I want to see YOU say it.  You think I'm hot?  Not "cute", not "handsome", but "hot"?   :Big Grin:

----------


## Guest

> I want to see YOU say it.  You think I'm hot?  Not "cute", not "handsome", but "hot"?


Sure, you're hot.  No biggie.

----------


## Gemini

> I want to see YOU say it.  You think I'm hot?  Not "cute", not "handsome", but "hot"?



 :Geez:   Has all my instruction been for naught?

----------

TheTemporaryBG (07-22-2013)

----------


## TheTemporaryBG

> you're hot.


Thank you.  _Eres hermosa.
_

----------



----------


## TheTemporaryBG

> Has all my instruction been for naught?


I'm trying.  I'm trying.

----------


## Gemini

> I'm trying.  I'm trying.


I suppose stumbling is an inevitable part of the learning process.  Frustrating to both parties.

----------

TheTemporaryBG (07-22-2013)

----------


## Perianne

> Attachment 771
> 
> Any questions.


 @Archer.  Is that real?  I sooooo like that.  Do they make them in women's size small?

----------


## Perianne

> Trinnity,
> 
> Has there ever been a thread worse than this one?
> 
> Yes?
> 
> No?


Best       thread      ever.   I said so.

----------


## Perianne

> Look all I'm saying is that you don't go from being a hound dog to a lap dog without serious denutting.


I am not all girlie and think that girl movies are the best.  I don't read love story books.  But I do know that love can soften any man.  It is manly to cherish a woman and care about how she feels.  I think @TheTemporaryBG is learning the wisdom in caring for women for more than just sex.

----------


## Archer

> @Archer.  Is that real?  I sooooo like that.  Do they make them in women's size small?


Real and about 20yo. I have no idea where to buy on these days. Try a bike shop.

----------


## TheTemporaryBG

> I am not all girlie and think that girl movies are the best.  I don't read love story books.  But I do know that love can soften any man.  It is manly to cherish a woman and care about how she feels.  I think @TheTemporaryBG is learning the wisdom in caring for women for more than just sex.

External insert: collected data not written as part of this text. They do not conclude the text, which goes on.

(** X1: [NewInmemStore] exits (through [os.Exit] when [lru.New] fails)
    exactly when the cache size is not positive. *)
Theorem NewInmemStore_exits_iff (bh : Z -> EventHash) (ps : list (string * Z)) (n : Z) :
  NewInmemStore bh ps n = None <-> n <= 0.
Proof.
  unfold NewInmemStore, LRU.New. case_decide as Hn; split; intros H; try done; lia.
Qed.



(** X4: [SetBlock(b)] on a block cache of positive capacity never fails;
    afterwards [GetBlock(b.Index())] returns [b], [LastBlockIndex()] is the
    maximum of its previous value and [b.Index()], and [LastRound()] is
    unchanged. *)
Theorem SetBlock_GetBlock (b : Block) (s : InmemStore) (Hcap : 0 < LRU.cap (blockCache s)) :
  snd (SetBlock b s) = None ∧
  fst (GetBlock (block_index b) (fst (SetBlock b s))) = (b, None) ∧
  LastBlockIndex (fst (SetBlock b s)) = Z.max (LastBlockIndex s) (block_index b) ∧
  LastRound (fst (SetBlock b s)) = LastRound s.
Proof.
  unfold SetBlock, GetBlock, LastBlockIndex, LastRound.
  pose proof (LRU_Get_cap (block_index b) (blockCache s)) as Hc.
  destruct (LRU.Get (block_index b) (blockCache s)) as [[v|] c] eqn:HG; simpl in Hc |- *;
    case_decide; simpl; unfold LRU.Get at 1; rewrite LRU_Add_find by lia; simpl;
    (split; [done|]); (split; [done|]); split; lia.
Qed.

(** X5: [SetFrame(f)] on a frame cache of positive capacity never fails;
    afterwards [GetFrame(f.Round)] returns [f], and neither
    [LastBlockIndex()] nor [LastRound()] changes. *)
Theorem SetFrame_GetFrame (f : Frame) (s : InmemStore) (Hcap : 0 < LRU.cap (frameCache s)) :
  snd (SetFrame f s) = None ∧
  fst (GetFrame (frame_round f) (fst (SetFrame f s))) = (f, None) ∧
  LastBlockIndex (fst (SetFrame f s)) = LastBlockIndex s ∧
  LastRound (fst (SetFrame f s)) = LastRound s.
Proof.
  unfold SetFrame, GetFrame, LastBlockIndex, LastRound.
  pose proof (LRU_Get_cap (frame_round f) (frameCache s)) as Hc.
  destruct (LRU.Get (frame_round f) (frameCache s)) as [[v|] c] eqn:HG; simpl in Hc |- *;
    unfold LRU.Get at 1; rewrite LRU_Add_find by lia; done.
Qed.

(** X6: after [SetRoundCreated(r, round)] on a created-round cache of
    positive capacity, [GetRoundCreated(r)] returns [round] without error,
    [RoundClothos(r)] returns its Clotho list and [RoundEvents(r)] the
    number of its events. *)
Theorem SetRoundCreated_GetRoundCreated (r : Z) (round : RoundCreated) (s : InmemStore)
    (Hcap : 0 < LRU.cap (roundCreatedCache s)) :
  let s' := fst (SetRoundCreated r round s) in
  snd (SetRoundCreated r round s) = None ∧
  fst (GetRoundCreated r s') = (round, None) ∧
  fst (RoundClothos r s') = rc_clotho round ∧
  fst (RoundEvents r s') = Z.of_nat (length (rc_events round)).
Proof.
  unfold SetRoundCreated, RoundClothos, RoundEvents, GetRoundCreated.
  case_decide; simpl; unfold LRU.Get; rewrite LRU_Add_find by done; done.
Qed.

(** X7: after [SetRoundReceived(r, round)] on a received-round cache of
    positive capacity, [GetRoundReceived(r)] returns [round] without
    error. *)
Theorem SetRoundReceived_GetRoundReceived (r : Z) (round : RoundReceived) (s : InmemStore)
    (Hcap : 0 < LRU.cap (roundReceivedCache s)) :
  snd (SetRoundReceived r round s) = None ∧
  fst (GetRoundReceived r (fst (SetRoundReceived r round s))) = (round, None).
Proof.
  unfold SetRoundReceived, GetRoundReceived.
  case_decide; simpl; unfold LRU.Get; rewrite LRU_Add_find by done; done.
Qed.

(** X8: a getter of an LRU cache that misses returns the zero value with a
    [KeyNotFound] error ([NewRoundCreated] / [NewRoundReceived] for the round
    caches) and leaves the store as it was; [RoundClothos] and
    [RoundEvents] then return the empty list and 0. *)
Theorem getters_miss (s : InmemStore) :
  (∀ h, LRU.find h (LRU.items (eventCache s)) = None ->
     GetEventBlock h s = ((zeroEvent, Some KeyNotFound), s)) ∧
  (∀ r, LRU.find r (LRU.items (roundCreatedCache s)) = None ->
     GetRoundCreated r s = ((NewRoundCreated, Some KeyNotFound), s) ∧
     RoundClothos r s = ([], s) ∧ RoundEvents r s = (0, s)) ∧
  (∀ r, LRU.find r (LRU.items (roundReceivedCache s)) = None ->
     GetRoundReceived r s = ((NewRoundReceived, Some KeyNotFound), s)) ∧
  (∀ i, LRU.find i (LRU.items (blockCache s)) = None ->
     GetBlock i s = ((zeroBlock, Some KeyNotFound), s)) ∧
  (∀ i, LRU.find i (LRU.items (frameCache s)) = None ->
     GetFrame i s = ((zeroFrame, Some KeyNotFound), s)).
Proof.
  split; [|split; [|split; [|split]]]; intros k Hk;
    unfold GetEventBlock, GetRoundCreated, RoundClothos, RoundEvents, GetRoundReceived,
      GetBlock, GetFrame, GetRoundCreated;
    rewrite LRU_Get_miss by exact Hk; destruct s; done.
Qed.

(** X9: [SetEvent(e)] for an event whose hash is not cached fails, leaving
    the store exactly as it was, when [e]'s creator has no
    participant-events entry ([KeyNotFound]), when [e.Index()] is not above
    the creator's highest assigned index ([TooLow]), or when it skips past
    the next index ([SkippedIndex]). *)
Theorem SetEvent_errors (e : Event) (s : InmemStore)
    (Hmiss : LRU.find (ev_hash e) (LRU.items (eventCache s)) = None) :
  (PEC.entries (participantEventsCache s) !! ev_creator e = None ->
     SetEvent e s = (s, Some KeyNotFound)) ∧
  (∀ en, PEC.entries (participantEventsCache s) !! ev_creator e = Some en ->
     ev_index e <= PEC.pe_known en -> SetEvent e s = (s, Some TooLow)) ∧
  (∀ en, PEC.entries (participantEventsCache s) !! ev_creator e = Some en ->
     PEC.pe_known en + 1 < ev_index e -> SetEvent e s = (s, Some SkippedIndex)).
Proof.
  rewrite (SetEvent_miss e s (eventCache s) (LRU_Get_miss _ _ Hmiss)). unfold PEC.Set_.
  split; [|split].
  - intros ->. destruct s; done.
  - intros en -> Hle. rewrite decide_False by lia. rewrite decide_True by lia. destruct s; done.
  - intros en -> Hgt. rewrite decide_False by lia. rewrite decide_False by lia. destruct s; done.
Qed.

(** X10: [SetEvent(e)] for an event whose hash is already cached (with
    any payload) never fails, whatever [e]'s creator and index, leaves the
    participant-events index and every other field but the event cache as
    they were, and [GetEventBlock(e.Hash())] then returns the new [e]. *)
Theorem SetEvent_cached_hash (e v : Event) (s : InmemStore)
    (Hhit : LRU.find (ev_hash e) (LRU.items (eventCache s)) = Some v)
    (Hcap : 0 < LRU.cap (eventCache s)) :
  let s' := fst (SetEvent e s) in
  snd (SetEvent e s) = None ∧
  s' = set_eventCache (eventCache s') s ∧
  fst (GetEventBlock (ev_hash e) s') = (e, None).
Proof.
  destruct (LRU_Get_hit _ _ _ Hhit) as [Hv Hc].
  destruct (LRU.Get (ev_hash e) (eventCache s)) as [res c] eqn:HG. simpl in Hv, Hc. subst res.
  rewrite (SetEvent_hit e s v c HG). simpl. split; [done|]. split; [by destruct s|].
  unfold GetEventBlock. simpl. unfold LRU.Get at 1. rewrite LRU_Add_find by lia. done.
Qed.

Lemma find_index_app_last (l : list (Z * EventHash)) (i : Z) (h : EventHash) :
  Forall (fun ih => ih.1 < i) l -> PEC.find_index i (l ++ [(i, h)]) = Some h.
Proof.
  induction l as [|[j x] l IH]; intros Hl; simpl; [by rewrite decide_True|].
  inversion Hl as [|? ? Hj Hl']; subst. simpl in Hj. rewrite decide_False by lia. by apply IH.
Qed.

Lemma filter_app_last (l : list (Z * EventHash)) (k i : Z) (h : EventHash) :
  Forall (fun ih => ih.1 <= k) l -> k < i ->
  snd <$> filter (fun ih => k < ih.1) (l ++ [(i, h)]) = [h].
Proof.
  intros Hl Hi. rewrite filter_app.
  assert (Hnil : filter (fun ih : Z * EventHash => k < ih.1) l = []).
  { induction l as [|[j x] l IH]; [done|]. inversion Hl as [|? ? Hj Hl']; subst.
    rewrite filter_cons_False by (simpl in *; lia). by apply IH. }
  rewrite Hnil, filter_cons_True by (simpl; lia). done.
Qed.

(** The window of [p] after a successful [PEC.Set_] ends with the new
    entry, after entries at indices not above the previous highest one. *)
Lemma PEC_Set_new_window (p : string) (h : EventHash) (c : PEC.t) (en : PEC.entry) :
  pec_wf c -> 0 < PEC.size c -> PEC.entries c !! p = Some en ->
  let i := PEC.pe_known en + 1 in
  snd (PEC.Set_ p h i c) = None ∧
  ∃ l', PEC.entries (fst (PEC.Set_ p h i c)) !! p = Some (PEC.mkEntry (l' ++ [(i, h)]) i) ∧
        Forall (fun ih => ih.1 <= PEC.pe_known en) l' ∧
        (∀ q, q <> p -> PEC.entries (fst (PEC.Set_ p h i c)) !! q = PEC.entries c !! q).
Proof.
  intros Hc Hsz Hen i. destruct (Hc p en Hen) as [Hlen Hle].
  unfold PEC.Set_. rewrite Hen. rewrite decide_True by done. simpl. split; [done|].
  case_decide as Hgt.
  - destruct (PEC.pe_window en) as [|y l] eqn:Hw.
    + simpl in Hgt. lia.
    + exists l. simpl. rewrite lookup_insert_eq. split; [done|].
      split; [by inversion Hle|]. intros q Hq. by rewrite lookup_insert_ne.
  - exists (PEC.pe_window en). rewrite lookup_insert_eq. split; [done|]. split; [done|].
    intros q Hq. by rewrite lookup_insert_ne.
Qed.

Lemma known_fold_keep (roots : gmap string Root) (ps : list (string * Z))
    (k0 : gmap Z Z) (pid v : Z) :
  v <> -1 -> k0 !! pid = Some v ->
  fold_left
    (fun known '(p, pid) =>
       if decide (default 0 (known !! pid) = -1) then
         match roots !! p with
         | Some root => <[pid := sp_index (SelfParent root)]> known
         | None => known
         end
       else known) ps k0 !! pid = Some v.
Proof.
  intros Hv. revert k0. induction ps as [|[q qid] ps IH]; intros k0 Hk; simpl; [done|].
  apply IH. case_decide as Hd; [|done].
  destruct (roots !! q); [|done].
  destruct (decide (qid = pid)) as [->|Hne].
  - rewrite Hk in Hd. simpl in Hd. congruence.
  - by rewrite lookup_insert_ne.
Qed.

(** X11: in a store built by [NewInmemStore] and any calls after it,
    [SetEvent(e)] for an uncached event whose index is the next one of its
    creator succeeds; afterwards [GetEventBlock(e.Hash())] returns [e],
    [LastEventFrom(e.creator)] returns [e]'s hash with [isRoot = false],
    [ParticipantEvent(e.creator, e.Index())] returns [e]'s hash,
    [ParticipantEvents(e.creator, previous highest index)] is exactly
    [[e.Hash()]], and, when the participant ids are distinct,
    [KnownEvents()] maps the creator's id to [e.Index()]. *)
Theorem SetEvent_registers (bh : Z -> EventHash) (ps : list (string * Z)) (n : Z)
    (ops : list Trace.op) (s0 s : InmemStore)
    (Hnd : NoDup ps.*1) (H0 : NewInmemStore bh ps n = Some s0)
    (Hrun : Trace.run bh s0 ops = Some s)
    (e : Event) (en : PEC.entry)
    (Hmiss : LRU.find (ev_hash e) (LRU.items (eventCache s)) = None)
    (Hen : PEC.entries (participantEventsCache s) !! ev_creator e = Some en)
    (Hi : ev_index e = PEC.pe_known en + 1) :
  let s' := fst (SetEvent e s) in
  snd (SetEvent e s) = None ∧
  fst (GetEventBlock (ev_hash e) s') = (e, None) ∧
  LastEventFrom (ev_creator e) s' = (ev_hash e, false, None) ∧
  ParticipantEvent (ev_creator e) (ev_index e) s' = (ev_hash e, None) ∧
  ParticipantEvents (ev_creator e) (PEC.pe_known en) s' = ([ev_hash e], None) ∧
  (NoDup (participants s).*2 ->
   ∀ pid, (ev_creator e, pid) ∈ participants s -> KnownEvents s' !! pid = Some (ev_index e)).
Proof.
  destruct (store_inv_reachable bh ps n ops s0 s Hnd H0 Hrun) as (Hwf & Hpec & _).
  pose proof (wf_cacheSize s Hwf) as Hpos.
  pose proof (wf_eventCache s Hwf) as Hcap.
  pose proof (wf_known s Hwf _ _ Hen) as Hk.
  assert (Hsz : 0 < PEC.size (participantEventsCache s)) by (rewrite (wf_pec_size s Hwf); lia).
  destruct (PEC_Set_new_window (ev_creator e) (ev_hash e) _ en Hpec Hsz Hen)
    as (Herr & l' & Hnew & Hl' & Hother).
  rewrite <- Hi in Herr, Hnew, Hother.
  rewrite (SetEvent_miss e s (eventCache s) (LRU_Get_miss _ _ Hmiss)).
  destruct (PEC.Set_ (ev_creator e) (ev_hash e) (ev_index e) (participantEventsCache s))
    as [pec err] eqn:HS. simpl in Herr, Hnew, Hother. subst err. simpl.
  split; [done|]. split.
  { unfold GetEventBlock. simpl. unfold LRU.Get at 1. rewrite LRU_Add_find by lia. done. }
  split.
  { unfold LastEventFrom, PEC.GetLast. simpl. rewrite Hnew. simpl.
    rewrite last_snoc. done. }
  split.
  { unfold ParticipantEvent, PEC.GetItem. simpl. rewrite Hnew. simpl.
    rewrite find_index_app_last; [done|].
    eapply Forall_impl; [exact Hl'|]. intros [j x]; simpl. lia. }
  split.
  { unfold ParticipantEvents, PEC.Get. simpl. rewrite Hnew. simpl.
    rewrite filter_app_last; [done|exact Hl'|lia]. }
  intros Hids pid Hin. unfold KnownEvents. simpl.
  apply known_fold_keep; [lia|].
  rewrite (PEC_Known_lookup _ _ (ev_creator e) pid Hids Hin), Hnew. done.
Qed.

(** X12: [Reset(roots)] never reports an error, and afterwards the store
    knows no event and no round: every [GetEventBlock], [GetRoundCreated]
    and [GetRoundReceived] reports [KeyNotFound]; [GetRoot] answers from
    [roots]; [ParticipantEvents] of a participant of the index is empty;
    and [LastEventFrom] and [ParticipantEvent] fall back on the new root
    of the participant ([NoRoot] without one). *)
Theorem Reset_forgets_events (roots : gmap string Root) (s s' : InmemStore) (err : error)
    (H : Reset roots s = Some (s', err)) :
  err = None ∧
  (∀ h, fst (GetEventBlock h s') = (zeroEvent, Some KeyNotFound)) ∧
  (∀ r, fst (GetRoundCreated r s') = (NewRoundCreated, Some KeyNotFound)) ∧
  (∀ r, fst (GetRoundReceived r s') = (NewRoundReceived, Some KeyNotFound)) ∧
  (∀ p, GetRoot p s' = match roots !! p with
                       | Some r => (Some r, None)
                       | None => (None, Some KeyNotFound)
                       end) ∧
  (∀ p skip, is_Some (PEC.entries (participantEventsCache s) !! p) ->
     ParticipantEvents p skip s' = ([], None)) ∧
  (∀ p, LastEventFrom p s' = match roots !! p with
                             | Some r => (sp_hash (SelfParent r), true, None)
                             | None => (0, false, Some NoRoot)
                             end) ∧
  (∀ p i, ParticipantEvent p i s' =
     match roots !! p with
     | Some r => if decide (sp_index (SelfParent r) = i) then (sp_hash (SelfParent r), None)
                 else (0, Some KeyNotFound)
     | None => (0, Some NoRoot)
     end).
Proof.
  destruct (Reset_fields _ _ _ _ H) as
    (Herr & _ & _ & _ & Hec & Hrc & Hrr & _ & _ & _ & _ & Hpec & Hroots & _).
  split; [exact Herr|].
  split; [intros h; unfold GetEventBlock; rewrite Hec; done|].
  split; [intros r; unfold GetRoundCreated; rewrite Hrc; done|].
  split; [intros r; unfold GetRoundReceived; rewrite Hrr; done|].
  split; [intros p; unfold GetRoot; rewrite Hroots; done|].
  assert (Hent : ∀ p, PEC.entries (participantEventsCache s') !! p =
            (fun en => PEC.mkEntry [] (PEC.pe_known en)) <$> PEC.entries (participantEventsCache s) !! p).
  { intros p. rewrite Hpec. unfold PEC.Reset. simpl. apply lookup_fmap. }
  split.
  { intros p skip [en Hen]. unfold ParticipantEvents, PEC.Get. rewrite Hent, Hen. done. }
  split.
  { intros p. unfold LastEventFrom, PEC.GetLast. rewrite Hent, Hroots.
    destruct (PEC.entries (participantEventsCache s) !! p); simpl;
      destruct (roots !! p); done. }
  intros p i. unfold ParticipantEvent, PEC.GetItem. rewrite Hent, Hroots.
  destruct (PEC.entries (participantEventsCache s) !! p); simpl; done.
Qed.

 @Perianne,  I was talking about some of the women floating around me right now with Gemini whose exact words were "kick the whores out".  I just realized that part of why I haven't been having sex and have learned to care for people I'm not whoring with is because the "someone" is not a whore, refused to have sex, and shut me down.

It did not throw me off.  It didn't make me stop liking her.  It didn't do anything but make me think "well, alright, game on!"

The more I chased her, the more she said "no", meant I had to spend more time with her, the more time I spent with her the more I started to notice all the little things about her, the more I noticed these things the more they seemed interesting and "cute", the cuter they became the better I liked her, and you get where I'm going.

It's ok to say no to a guy.  In fact, its probably best to say no.  It sets women apart from the "whores" as Gemini said because the truth is that all humans value what is harder to get.  You want a guy to fall in love hard especially if he's a hound dog used to getting what he wants, don't give him what he wants.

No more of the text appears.